Definition vy_run_iterator_do_seek (ty : VyMem.iterator_type) (k : option K) : rprog Z :=
  '(rc, equal_found) ←
    (match k with
     | Some k =>
         '(rc, pos, equal_found) ← vy_run_iterator_search ty k;
         modify (fun i => i <| ri_curr_pos := pos |>);;
         mret (rc, equal_found)
     | None =>
         (if bool_decide (ty = ITER_LE) then modify (fun i => i <| ri_curr_pos := mk_pos (page_count r) 0 |>)
          else
            assert (fun _ => bool_decide (ty = ITER_GE));;
            modify (fun i => i <| ri_curr_pos := mk_pos 0 0 |>));;
         mret (0, false)
     end);
  if negb (rc =? 0) then mret rc
  else if bool_decide (ty = ITER_EQ) && negb equal_found then mret 1
  else
    no ← gets (fun i => page_no (ri_curr_pos i));
    if match ty with ITER_GE | ITER_GT => no =? page_count r | _ => false end then mret 1
    else if backward ty then
      '(rc, pos) ← vy_run_iterator_next_pos ty;
      modify (fun i => i <| ri_curr_pos := pos |>);;
      mret rc
    else mret 0.

(** Where to start, with the slice and the key to follow in mind: the type, the
    key and whether the key of the iterator is to be compared.  None if there
    is nothing to be found. *)
Definition seek_from (last : option K) : option (VyMem.iterator_type * option K * bool) :=
  let '(ty, k, check_eq) :=
    match last with
    | Some _ => (if 0 <? iterator_direction iterator_type then ITER_GT else ITER_LT, last, bool_decide (iterator_type = ITER_EQ))
    | None => (iterator_type, key, false)
    end in
  match (match sl_begin sl with
         | Some b =>
             if backward ty then Some (ty, k, check_eq)
             else
               let cmp := compare_key k b in
               if (cmp <? 0) && bool_decide (ty = ITER_EQ) then None
               else if (cmp <? 0) || ((cmp =? 0) && negb (bool_decide (ty = ITER_GT)))
               then Some (ITER_GE, Some (tuple_key b), check_eq || bool_decide (ty = ITER_EQ))
               else Some (ty, k, check_eq)
         | None => Some (ty, k, check_eq)
         end) with
  | None => None
  | Some (ty, k, check_eq) =>
      match sl_end sl with
      | Some e =>
          if backward ty then
            let cmp := compare_key k e in
            if (0 <? cmp) || ((cmp =? 0) && negb (bool_decide (ty = ITER_LT))) then Some (ITER_LT, Some (tuple_key e), check_eq)
            else Some (ty, k, check_eq)
          else Some (ty, k, check_eq)
      | None => Some (ty, k, check_eq)
      end
  end.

▶ Task: Reproduce the entries exactly, starting at their first line and stopping after the line with "match last with".

▶ Output below:
Definition vy_run_iterator_do_seek (ty : VyMem.iterator_type) (k : option K) : rprog Z :=
  '(rc, equal_found) ←
    (match k with
     | Some k =>
         '(rc, pos, equal_found) ← vy_run_iterator_search ty k;
         modify (fun i => i <| ri_curr_pos := pos |>);;
         mret (rc, equal_found)
     | None =>
         (if bool_decide (ty = ITER_LE) then modify (fun i => i <| ri_curr_pos := mk_pos (page_count r) 0 |>)
          else
            assert (fun _ => bool_decide (ty = ITER_GE));;
            modify (fun i => i <| ri_curr_pos := mk_pos 0 0 |>));;
         mret (0, false)
     end);
  if negb (rc =? 0) then mret rc
  else if bool_decide (ty = ITER_EQ) && negb equal_found then mret 1
  else
    no ← gets (fun i => page_no (ri_curr_pos i));
    if match ty with ITER_GE | ITER_GT => no =? page_count r | _ => false end then mret 1
    else if backward ty then
      '(rc, pos) ← vy_run_iterator_next_pos ty;
      modify (fun i => i <| ri_curr_pos := pos |>);;
      mret rc
    else mret 0.

(** Where to start, with the slice and the key to follow in mind: the type, the
    key and whether the key of the iterator is to be compared.  None if there
    is nothing to be found. *)
Definition seek_from (last : option K) : option (VyMem.iterator_type * option K * bool) :=
  let '(ty, k, check_eq) :=
    match last with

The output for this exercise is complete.